While Ardern rubs shoulders with all and sundry, and Bloomfield poses with waitresses who he no longer regards as strangers, businesses are dying, people are losing their jobs and incomes. We are told there is worse to come. We are told that the economic fallout of this virus is going to be brutal. We are told that we cannot relax the rules, because if we do we risk going back to lockdown level 4. For some, delaying level 1 by a single day has compounded their disaster.

Clearly, those who are leading this message don’t believe it. Clearly, they believe the crisis is over. What we are seeing is not the continuation of rules that are needed to save lives, but gratuitous authoritarianism.

They just don’t want to let go, in some cases to return to addressing much more mundane issues that desperately need attention, in others to slip back into the obscurity whence they came. And Bloomfield warned last week that if businesses don’t try harder at contact tracing “we” will look at “requiring” them to do so under level 1. He seems to be hoping that this will never end.

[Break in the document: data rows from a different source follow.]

(* ===== verification/Process.v ===== *)
(** * Child processes ([std::process] and [tokio::process])

    A command as the builder calls leave it, and what a finished child
    reports. *)

From S2P Require Import Prelude.

Inductive Stdio : Type := Piped | Inherit | NullIo.

Record Command : Type := mkCommand {
  program : string;
  args : list string;
  envs : list (string * string);
  stdin_cfg : Stdio;
  stdout_cfg : Stdio;
  stderr_cfg : Stdio;
  kill_on_drop : bool;
}.

#[export] Instance stdio_eq_dec : EqDecision Stdio.
Proof. solve_decision. Defined.
#[export] Instance command_eq_dec : EqDecision Command.
Proof. solve_decision. Defined.

Module Command.

Definition new (p : string) : Command :=
  {| program := p; args := []; envs := []; stdin_cfg := Inherit; stdout_cfg := Inherit;
     stderr_cfg := Inherit; kill_on_drop := false |}.

(** [args] and [arg], and [env]: variables in the order they were set, a later
    one overriding an earlier one. *)
Definition add_args (c : Command) (l : list string) : Command :=
  {| program := program c; args := args c ++ l; envs := envs c; stdin_cfg := stdin_cfg c;
     stdout_cfg := stdout_cfg c; stderr_cfg := stderr_cfg c; kill_on_drop := kill_on_drop c |}.

Definition add_envs (c : Command) (l : list (string * string)) : Command :=
  {| program := program c; args := args c; envs := envs c ++ l; stdin_cfg := stdin_cfg c;
     stdout_cfg := stdout_cfg c; stderr_cfg := stderr_cfg c; kill_on_drop := kill_on_drop c |}.

Definition with_stdio (c : Command) (i o e : Stdio) : Command :=
  {| program := program c; args := args c; envs := envs c; stdin_cfg := i;
     stdout_cfg := o; stderr_cfg := e; kill_on_drop := kill_on_drop c |}.

Definition with_kill_on_drop (c : Command) : Command :=
  {| program := program c; args := args c; envs := envs c; stdin_cfg := stdin_cfg c;
     stdout_cfg := stdout_cfg c; stderr_cfg := stderr_cfg c; kill_on_drop := true |}.

(** The value the child sees for a variable the builder set. *)
Definition env_value (c : Command) (k : string) : option string :=
  foldl (fun acc '(k', v) => if String.eqb k' k then Some v else acc) None (envs c).

End Command.

(** [ExitStatus::code] is [None] for a child a signal ended. *)
Record ExitStatus : Type := { code : option Z }.

Definition success (s : ExitStatus) : bool :=
  match code s with Some n => n =? 0 | None => false end.

Record Output : Type := { status : ExitStatus; stdout : string; stderr : string }.
(* ===== verification/ProcRules.v ===== *)
(** * The line-processor rule engine ([src/rules/proc.rs])

    One child process answers every request: a line of JSON in, a line of text
    out.  The engine holds the child between evaluations; the properties follow
    the trace of what was written to which child and what became of it. *)

From S2P Require Import Prelude Effects Http Rules RuleCommon Process ShellRules.

(** What [Command::spawn] gives: a child and the ends of its pipes. *)
Record Child : Type := { child_id : Z; child_stdin : option Z; child_stdout : option Z }.

Inductive proc_op : Type :=
| ProcTryWait (child : Z)
| ProcSpawn (c : Command)
| ProcKill (child : Z)                       (** the drop of a [kill_on_drop] child *)
| ProcWriteAll (stdin : Z) (line : string)
| ProcFlush (stdin : Z)
| ProcReadLine (stdout : Z) (timeout_secs : Z).

Definition ProcSig : Sig :=
  {| op := proc_op;
     ans o := match o with
              | ProcTryWait _ => Result (option ExitStatus) string
              | ProcSpawn _ => Result Child string
              | ProcKill _ => unit
              | ProcWriteAll _ _ => Result unit string
              | ProcFlush _ => Result unit string
              | ProcReadLine _ _ => Result (Result string string) Elapsed
              end |}.

Record ProcessState : Type := { ps_child : Z; ps_stdin : Z; ps_stdout : Z }.

#[export] Instance process_state_eq_dec : EqDecision ProcessState.
Proof. solve_decision. Defined.

Record ProcRuleEngine : Type := { proc_program : string; process : option ProcessState }.

Definition proc_new (p : string) : ProcRuleEngine := {| proc_program := p; process := None |}.

Definition ptry_wait (c : Z) : prog ProcSig (Result (option ExitStatus) string) :=
  @perform ProcSig (ProcTryWait c).
Definition pspawn (c : Command) : prog ProcSig (Result Child string) :=
  @perform ProcSig (ProcSpawn c).
Definition pwrite_all (i : Z) (l : string) : prog ProcSig (Result unit string) :=
  @perform ProcSig (ProcWriteAll i l).
Definition pflush (i : Z) : prog ProcSig (Result unit string) := @perform ProcSig (ProcFlush i).
Definition pread_line (o secs : Z) : prog ProcSig (Result (Result string string) Elapsed) :=
  @perform ProcSig (ProcReadLine o secs).

Definition kill_process (s : ProcessState) : prog ProcSig unit :=
  @perform ProcSig (ProcKill (ps_child s)).

Definition proc_command (p : string) : Command :=
  Command.with_kill_on_drop (Command.with_stdio (Command.new p) Piped Piped Inherit).

(** The part of [ensure_process_running] that starts a child; a child without
    its pipes is dropped on the early return. *)
Definition start_process (p : string) : prog ProcSig (Result unit string * option ProcessState) :=
  spawned ⇐ pspawn (proc_command p);
  match spawned with
  | Err e => Ret (Err ("Failed to spawn program: " +:+ e), None)
  | Ok child =>
      match child_stdin child with
      | None =>
          _ ⇐ @perform ProcSig (ProcKill (child_id child));
          Ret (Err "Failed to get stdin handle", None)
      | Some i =>
          match child_stdout child with
          | None =>
              _ ⇐ @perform ProcSig (ProcKill (child_id child));
              Ret (Err "Failed to get stdout handle", None)
          | Some o =>
              Ret (Ok tt, Some {| ps_child := child_id child; ps_stdin := i; ps_stdout := o |})
          end
      end
  end.

Definition ensure_process_running (p : string) (process_guard : option ProcessState)
    : prog ProcSig (Result unit string * option ProcessState) :=
  match process_guard with
  | Some process_state =>
      waited ⇐ ptry_wait (ps_child process_state);
      match waited with
      | Ok (Some _) => _ ⇐ kill_process process_state; start_process p
      | Ok None => Ret (Ok tt, Some process_state)
      | Err _ => _ ⇐ kill_process process_state; start_process p
      end
  | None => start_process p
  end.

Definition verdict : Type := bool * option string * option Z.

Section Proc.
Context `{UrlLib} `{SerdeJson}.

Definition send_request_to_process (p : string) (process_guard : option ProcessState)
    (json_request : string) : prog ProcSig (Result verdict string * option ProcessState) :=
  '(ensured, process_guard) ⇐ ensure_process_running p process_guard;
  match ensured with
  | Err e => Ret (Err e, process_guard)
  | Ok _ =>
      match process_guard with
      | None => Ret (Err "Process not available after ensure_process_running", process_guard)
      | Some process_state =>
          let request_line := json_request +:+ LF in
          written ⇐ pwrite_all (ps_stdin process_state) request_line;
          match written with
          | Err _ =>
              _ ⇐ kill_process process_state; Ret (Err "Failed to write to program", None)
          | Ok _ =>
              flushed ⇐ pflush (ps_stdin process_state);
              match flushed with
              | Err _ => _ ⇐ kill_process process_state; Ret (Err "Failed to flush stdin", None)
              | Ok _ =>
                  response ⇐ pread_line (ps_stdout process_state) 5;
                  match response with
                  | Ok (Ok response_line) =>
                      if is_empty response_line then
                        _ ⇐ kill_process process_state;
                        Ret (Err "Program closed unexpectedly", None)
                      else
                        let response := trim response_line in
                        if is_empty response then
                          _ ⇐ kill_process process_state;
                          Ret (Err "Program returned empty response", None)
                        else
                          Ret (Ok (to_evaluation_result (from_string response)),
                               Some process_state)
                  | Ok (Err e) =>
                      _ ⇐ kill_process process_state;
                      Ret (Err ("Error reading from program: " +:+ e), None)
                  | Err _ =>
                      _ ⇐ kill_process process_state;
                      Ret (Err "Program response timeout", None)
                  end
              end
          end
      end
  end.
(* ===== verification/JsRules.v ===== *)
(** * The JavaScript rule engine ([src/rules/v8_js.rs])

    The code and its modification time are in a cell ([ArcSwap]) that every
    concurrent evaluation reads and may replace, so reading and storing it are
    operations: what other evaluations do in between is the environment's
    choice, and [js_concurrent_reloads] runs any number of evaluations
    interleaved against one cell. *)

From S2P Require Import Prelude Effects Http Rules RuleCommon Process ShellRules ProcRules V8.

(** A [SystemTime]. *)
Abbreviation SystemTime := Z.
Abbreviation JsCode := (string * option SystemTime)%type.

Inductive js_op : Type :=
| JsLoad                              (** [ArcSwap::load] *)
| JsStore (c : JsCode)                (** [ArcSwap::store] *)
| JsModified (path : string)          (** [metadata], then [modified], both [ok()] *)
| JsReadFile (path : string)
| JsLock                              (** [reload_lock.lock().await] *)
| JsUnlock                            (** the drop of its guard *)
| JsSpawnBlocking.                    (** whether the blocking task was run to its end *)

Definition JsSig : Sig :=
  {| op := js_op;
     ans o := match o with
              | JsLoad => JsCode
              | JsStore _ => unit
              | JsModified _ => option SystemTime
              | JsReadFile _ => Result string string
              | JsLock => unit
              | JsUnlock => unit
              | JsSpawnBlocking => bool
              end |}.

Definition jload : prog JsSig JsCode := @perform JsSig JsLoad.
Definition jstore (c : JsCode) : prog JsSig unit := @perform JsSig (JsStore c).
Definition jmodified (path : string) : prog JsSig (option SystemTime) :=
  @perform JsSig (JsModified path).
Definition jread_file (path : string) : prog JsSig (Result string string) :=
  @perform JsSig (JsReadFile path).

(** The part of the engine that never changes; the cell is the world's. *)
Record V8JsRuleEngine : Type := { js_file_path : option string }.

Section Engine.
Context `{V8} `{UrlLib} `{SerdeJson}.

(** ** Compiling and running *)

Definition validate_js_code (js_code : string) : Result unit string :=
  match string_new js_code fresh_heap with
  | (None, _) => Err "Failed to create V8 string"
  | (Some source, h) =>
      match script_compile source h with
      | (None, _) => Err "Failed to compile JavaScript expression"
      | (Some _, _) => Ok tt
      end
  end.

Definition value_to_response_string (global value : JsValue) : Js string :=
  if is_object value && negb (is_null value) && negb (is_undefined value) then
    json_key ↞ junwrap (string_new "JSON");
    stringify_key ↞ junwrap (string_new "stringify");
    json_obj ↞ (v ↞? jlift (object_get global json_key); jlift (to_object v));
    json_obj ↞ jok_or "Failed to get JSON object" (fun h => (json_obj, h));
    stringify_fn ↞ (v ↞? jlift (object_get json_obj stringify_key); jret (as_function v));
    stringify_fn ↞ jok_or "Failed to get JSON.stringify function" (fun h => (stringify_fn, h));
    s ↞ (v ↞? jlift (function_call stringify_fn json_obj [value]); jlift (to_rust_string v));
    jok_or "Failed to stringify value" (fun h => (s, h))
  else if is_boolean value then
    jret (if boolean_value value then "true" else "false")
  else if is_string value then
    jok_or "Failed to convert string" (to_rust_string value)
  else jret "false".

Definition execute_with_isolate (js_code : string) (request_info : RequestInfo) : Js verdict :=
  _ ↞ setup_console;
  global ↞ jlift (fun h => (context_global h, h));
  match to_json request_info with
  | Err e => jfail ("Failed to serialize request: " +:+ error_to_string e)
  | Ok json_request =>
      json_str ↞ jok_or "Failed to create V8 string for JSON" (string_new json_request);
      json_key ↞ junwrap (string_new "JSON");
      parse_key ↞ junwrap (string_new "parse");
      json ↞ jok_or "Failed to get JSON object" (object_get global json_key);
      json_obj ↞ jok_or "JSON is not an object" (to_object json);
      parse ↞ jok_or "Failed to get JSON.parse" (object_get json_obj parse_key);
      parse_fn ↞ jok_or "JSON.parse is not a function" (fun h => (as_function parse, h));
      r_obj ↞ jok_or "Failed to parse JSON" (function_call parse_fn json_obj [json_str]);
      r_key ↞ junwrap (string_new "r");
      _ ↞ jlift (object_set global r_key r_obj);
      source ↞ jok_or "Failed to create V8 string" (string_new js_code);
      script ↞ jok_or "Failed to compile JavaScript expression" (script_compile source);
      result ↞ jok_or "Expression evaluation failed" (script_run script);
      response_str ↞ value_to_response_string global result;
      jret (to_evaluation_result (from_string response_str))
  end.

(** A fresh isolate for each execution. *)
Definition execute_with_code (js_code : string) (request_info : RequestInfo) : JsResult verdict :=
  (execute_with_isolate js_code request_info fresh_heap).1.

(** What the blocking task returns: [None] when it panicked. *)
Definition blocking_task (js_code : string) (method : Method) (url requester_ip : string)
    : option verdict :=
  match from_request method url requester_ip with
  | Err _ => Some (false, Some "Invalid request format", None)
  | Ok request_info =>
      match execute_with_code js_code request_info with
      | JOk result => Some result
      | JErr _ => Some (false, Some "JavaScript execution failed", None)
      | JPanic => None
      end
  end.

Definition execute_js_blocking (js_code : string) (method : Method) (url requester_ip : string)
    : prog JsSig verdict :=
  completed ⇐ @perform JsSig JsSpawnBlocking;
  Ret (default (false, Some "Evaluation failed", None)
         (if (completed : bool) then blocking_task js_code method url requester_ip else None)).

Definition build_evaluation_result (allowed : bool) (context : option string) (max : option Z)
    : EvaluationResult :=
  let result := if allowed then EvaluationResult.allow else EvaluationResult.deny in
  let result := match context with
                | Some ctx => EvaluationResult.with_context result ctx
                | None => result
                end in
  if allowed then
    match max with
    | Some bytes => EvaluationResult.with_max_tx_bytes result bytes
    | None => result
    end
  else result.

(** ** The engine *)

Definition new_with_file (js_code : string) (js_file_path : option string)
    : prog JsSig (Result (V8JsRuleEngine * JsCode) string) :=
  match validate_js_code js_code with
  | Err e => Ret (Err e)
  | Ok _ =>
      match js_file_path with
      | Some path =>
          initial_mtime ⇐ jmodified path;
          Ret (Ok ({| js_file_path := js_file_path |}, (js_code, initial_mtime)))
      | None => Ret (Ok ({| js_file_path := js_file_path |}, (js_code, None)))
      end
  end.

Definition needs_reload (current_mtime last_mtime : option SystemTime) : bool :=
  bool_decide (current_mtime <> last_mtime) && bool_decide (is_Some current_mtime).

(** The slow path, between taking the lock and dropping its guard. *)
Definition reload_locked (path : string) (current_mtime : option SystemTime) : prog JsSig unit :=
  '(_, last_mtime) ⇐ jload;
  if needs_reload current_mtime last_mtime then
    contents ⇐ jread_file path;
    match contents with
    | Ok new_code =>
        match validate_js_code new_code with
        | Err _ => Ret tt
        | Ok _ => jstore (new_code, current_mtime)
        end
    | Err _ => Ret tt
    end
  else Ret tt.

Definition check_and_reload_file (e : V8JsRuleEngine) : prog JsSig unit :=
  match js_file_path e with
  | None => Ret tt
  | Some path =>
      current_mtime ⇐ jmodified path;
      '(_, last_mtime) ⇐ jload;
      if needs_reload current_mtime last_mtime then
        _ ⇐ @perform JsSig JsLock;
        _ ⇐ reload_locked path current_mtime;
        @perform JsSig JsUnlock
      else Ret tt
  end.

Definition load_js_code : prog JsSig string := '(js_code, _) ⇐ jload; Ret js_code.

Definition js_evaluate (e : V8JsRuleEngine) (method : Method) (url requester_ip : string)
    : prog JsSig (EvaluationResult * V8JsRuleEngine) :=
  _ ⇐ check_and_reload_file e;
  js_code ⇐ load_js_code;
  '(allowed, context, max) ⇐ execute_js_blocking js_code method url requester_ip;
  Ret (build_evaluation_result allowed context max, e).

#[export] Instance js_engine : RuleEngineTrait JsSig V8JsRuleEngine := {|
  evaluate := js_evaluate;
  engine_name _ := "v8_js";
|}.

(** [execute], the public entry point without reloading; it runs V8 in the
    calling task, so a panic is the caller's ([None]). *)
Definition execute (e : V8JsRuleEngine) (method : Method) (url requester_ip : string)
    : prog JsSig (option verdict) :=
  match from_request method url requester_ip with
  | Err _ => Ret (Some (false, Some "Invalid request format", None))
  | Ok request_info =>
      '(js_code, _) ⇐ jload;
      match execute_with_code js_code request_info with
      | JOk result => Ret (Some result)
      | JErr _ => Ret (Some (false, Some "JavaScript execution failed", None))
      | JPanic => Ret None
      end
  end.

End Engine.

(** ** What running the rules means

    Relations between the calls of V8, written down apart from the code. *)

Section RunSpec.
Context `{V8} `{UrlLib} `{SerdeJson}.

(** [JSON.name]: the object [JSON] of the global object, and the function it
    holds under the name. *)
Inductive json_method (global : JsValue) (name : string) (h : Heap) : JsValue -> JsValue -> Heap -> Prop :=
| JsonMethod kj h1 kn h2 j h3 o h4 m h5 f :
    string_new "JSON" h = (Some kj, h1) ->
    string_new name h1 = (Some kn, h2) ->
    object_get global kj h2 = (Some j, h3) ->
    to_object j h3 = (Some o, h4) ->
    object_get o kn h4 = (Some m, h5) ->
    as_function m = Some f ->
    json_method global name h o f h5.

Ardern and Bloomfield have told, us over and over again, as signs of complacency become ever more obvious, that Covid-19 still stalks our borders, looking for a way to get in. Their actions make it clear that they don’t believe that. So why should we? And why should a Tikipunga woman still be facing the prospect of imprisonment?

And given that they have clearly breached the social distancing rule, why didn’t Ardern and Bloomfield get at least an ‘educational’ visit from the police? Northland MP Matt King did after he posed for a photo with restaurant staff. And if enough people turn up at a protest, the police, and the government, look the other way.

Consistency has long been an issue in terms of our COVID-19 response, but now it’s become a farce.